と、呟いた。相変わらず涙は流れ続け止まるところを知らなかったが、その目は眼前に広がる海をしっかりと見据えている。


「おん、青いな」


「綺麗やないけど、青い」


「せやな」


海は、青かった。此処が大阪であることを忘れてしまうくらいに。だがその現実離れした青の真上には、塵と埃とを混ぜこぜにした様な薄汚い灰色の雲を敷き詰めた冬空が広がっており、その組み合わせはどう見ても不釣り合いであった。単体であれば美しかったであろうそのコバルトブルーを彼女が「綺麗ではないが青い」と言い表したのは、おそらくそういう意味を込めてのことなのだろう。ごおっ、と音を立てて耳の横を潮風が切り、鈍った聴覚の代わりとでも言うかの様にして、吸い込んだ空気の冷たさに鼻の奥が“つん”と刺激されるのを少し遅れて感じた。


「こっちはこんなに澄んでるのに、向こうは青い」


足元の海面を指差してから「不思議ね」と彼女は付け加えた。


「私が流した涙も、向こうに行ったら青くなるんやろか」


「……なるやろ」


海が青色をしている原理その程度の知識は持っていたし、沖へ行けば水が青に変化する訳ではないということも勿論知っていたが、それでも彼女の涙は青くなる様な気がした。透明だったそれが海水にゆるゆると紐解けて混ざり合いながら徐々にコバルトブルーへと色付いていく様子がありありと想像出来るのは、何故だろう。

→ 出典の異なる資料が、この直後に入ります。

(** * Gyaanchand voice assistant: turn pipeline, router, cache and chunker

    A shallow embedding of the server side of the repository:
    - [backend/ttsStreamSentences.js]  (module [Tts]):      sanitizer, chunker, synthesis streamer;
    - [backend/intelligentRouter.js]   (module [Router]):   response cache, intent classifier, routeRequest;
    - [backend/server-enhanced.js]     (module [Enhanced]): the per-connection Deepgram handler and turn pipeline;
    - [backend/server-enhanced.js]     (module [Sessions]): the session store, the upload route, the voice change;
    - [backend/ttsStreamSentences.js]  (module [Voices]):   the voice table and the request of a synthesis call;
    - [backend/server.js]              (module [Legacy]):   the older handler of the same name;
    - [backend/voiceStyle.js]          (module [VoiceStyle]): the smoothing of a reply, with what server.js strips from it.

    JavaScript strings are sequences of UTF-16 code units.  They are modelled
    by Rocq's [string], one [ascii] per code unit, which covers exactly the
    strings whose code units are all below 256 (ASCII and Latin-1); [length]
    is then the JavaScript [.length].  Glyphs outside that range that the
    source mentions in a character class or pattern cannot occur in such a
    string, and the corresponding replacement is the identity on the model. *)

From Stdlib Require Import String Ascii List Bool Arith NArith ZArith QArith Lia DecimalString.
Import ListNotations.

Local Close Scope Q_scope.
Local Open Scope string_scope.
Local Open Scope nat_scope.
Local Open Scope list_scope.

Infix "+++" := String.append (right associativity, at level 60).

(** ** JavaScript string primitives *)

Module Js.

Definition code (c : ascii) : nat := nat_of_ascii c.

(** [\s], which for code units below 256 is TAB, LF, VT, FF, CR, SP, NBSP;
    the same set is what [trim] strips. *)
Definition isSpace (c : ascii) : bool :=
  let n := code c in
  ((9 <=? n) && (n <=? 13)) || (n =? 32) || (n =? 160).

(** [\w] is ASCII only. *)
Definition isUpper (c : ascii) : bool := let n := code c in (65 <=? n) && (n <=? 90).
Definition isLower (c : ascii) : bool := let n := code c in (97 <=? n) && (n <=? 122).
Definition isDigit (c : ascii) : bool := let n := code c in (48 <=? n) && (n <=? 57).
Definition isLetter (c : ascii) : bool := isUpper c || isLower c.
Definition isWord (c : ascii) : bool := isLetter c || isDigit c || (code c =? 95).

(** [/[\u0000-\u001F\u007F]/] *)
Definition isControl (c : ascii) : bool := let n := code c in (n <=? 31) || (n =? 127).

(** The line terminators that [.] refuses (LF and CR below 256). *)
Definition isLineTerminator (c : ascii) : bool := let n := code c in (n =? 10) || (n =? 13).

(** [String.prototype.toLowerCase] on one code unit below 256. *)
Definition lowerChar (c : ascii) : ascii :=
  let n := code c in
  if ((65 <=? n) && (n <=? 90)) || ((192 <=? n) && (n <=? 222) && negb (n =? 215))
  then ascii_of_nat (n + 32) else c.

(** Case folding of an ignore-case pattern made of ASCII letters: without the
    [u] flag a non-ASCII code unit never folds onto an ASCII one. *)
Definition foldChar (c : ascii) : ascii :=
  if isUpper c then ascii_of_nat (code c + 32) else c.

Fixpoint smap (f : ascii -> ascii) (s : string) : string :=
  match s with
  | EmptyString => EmptyString
  | String c r => String (f c) (smap f r)
  end.

Fixpoint sfilter (keep : ascii -> bool) (s : string) : string :=
  match s with
  | EmptyString => EmptyString
  | String c r => if keep c then String c (sfilter keep r) else sfilter keep r
  end.

Fixpoint sforall (p : ascii -> bool) (s : string) : bool :=
  match s with
  | EmptyString => true
  | String c r => p c && sforall p r
  end.

Definition toLowerCase : string -> string := smap lowerChar.

(** JavaScript truthiness of a string. *)
Definition truthy (s : string) : bool :=
  match s with EmptyString => false | _ => true end.

Fixpoint trimStart (s : string) : string :=
  match s with
  | String c r => if isSpace c then trimStart r else s
  | EmptyString => EmptyString
  end.

Fixpoint trimEnd (s : string) : string :=
  match s with
  | EmptyString => EmptyString
  | String c r =>
      match trimEnd r with
      | EmptyString => if isSpace c then EmptyString else String c EmptyString
      | r' => String c r'
      end
  end.

Definition trim (s : string) : string := trimEnd (trimStart s).

(** [s.substring(0, n)] *)
Definition take (n : nat) (s : string) : string := substring 0 n s.

(** Does [s] start with [p], comparing through [f]? *)
Fixpoint startsWithBy (f : ascii -> ascii) (p s : string) : bool :=
  match p, s with
  | EmptyString, _ => true
  | String a p', String c s' => Ascii.eqb a (f c) && startsWithBy f p' s'
  | String _ _, EmptyString => false
  end.

Definition startsWith : string -> string -> bool := startsWithBy (fun c => c).

(** [s.includes(p)] *)
Fixpoint includes (p s : string) : bool :=
  startsWith p s ||
  match s with
  | EmptyString => false
  | String _ r => includes p r
  end.

Fixpoint drop (n : nat) (s : string) : string :=
  match n, s with
  | S k, String _ r => drop k r
  | _, _ => s
  end.

(** [xs.join(sep)] *)
Fixpoint join (sep : string) (xs : list string) : string :=
  match xs with
  | [] => EmptyString
  | [x] => x
  | x :: rest => x +++ sep +++ join sep rest
  end.

(** [xs.slice(-n)] *)
Definition lastN {A} (n : nat) (xs : list A) : list A :=
  skipn (List.length xs - n) xs.

(** The number of leading code units of [s] satisfying [p] (a greedy [p+] or [p*]). *)
Fixpoint span (p : ascii -> bool) (s : string) : nat :=
  match s with
  | String c r => if p c then S (span p r) else 0
  | EmptyString => 0
  end.

(** [RegExp.prototype[Symbol.split]] for a pattern that never matches the
    empty string.  [matchAt prev s] is the length of the match that starts
    at the head of [s] (with [prev] the code unit before it, for a
    lookbehind), if there is one.  The result's head is the piece under
    construction; [skip] counts the code units of the current match still to
    be dropped. *)
Definition consHead (c : ascii) (ps : list string) : list string :=
  match ps with
  | p :: rest => String c p :: rest
  | [] => [String c EmptyString]
  end.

ようやく彼女は手に持った缶ジュースに口をつけ、こくんと一口飲んで「美味しい」と言った。そう言って“にへら”と笑う彼女の姿に、気が抜けきってしまった炭酸飲料が果たして美味しいものなのか疑いたくなる気持ちも次第に薄れてゆく。

彼女は確かに笑ってはいたが、その笑った顔の上を、とめどなく溢れ出る涙が頬に新しい道筋を幾つも残しながらぽろぽろと流れ落ちていくものだから、笑っているんだか泣いているんだかもはや区別し難かった。


「笑うんか泣くんか飲むんか、どれか一つにしいや。訳分からんようになってるで」


「じゃあ、泣く」


ぼとり、と音を立てて、まだ中身の入った重いアルミ缶が海の中に落とされた。彼女の生白い手は未だ缶を握った形のまま空中に置かれて彫刻の様である。

そして彼女は泣き続けた。

波の動きに合わせて砂の上を行ったり来たりする缶の飲み口からゆらゆらと流れ出す薄紫色を見ながら、この液体も沖に辿り着くころには青くなっているのだろうか、と考える。多分、ならない。沖合いでコバルトブルーの輝きを放つようになるのは、彼女が今ぼろぼろと溢している涙、ただ一つ、そんな気がした。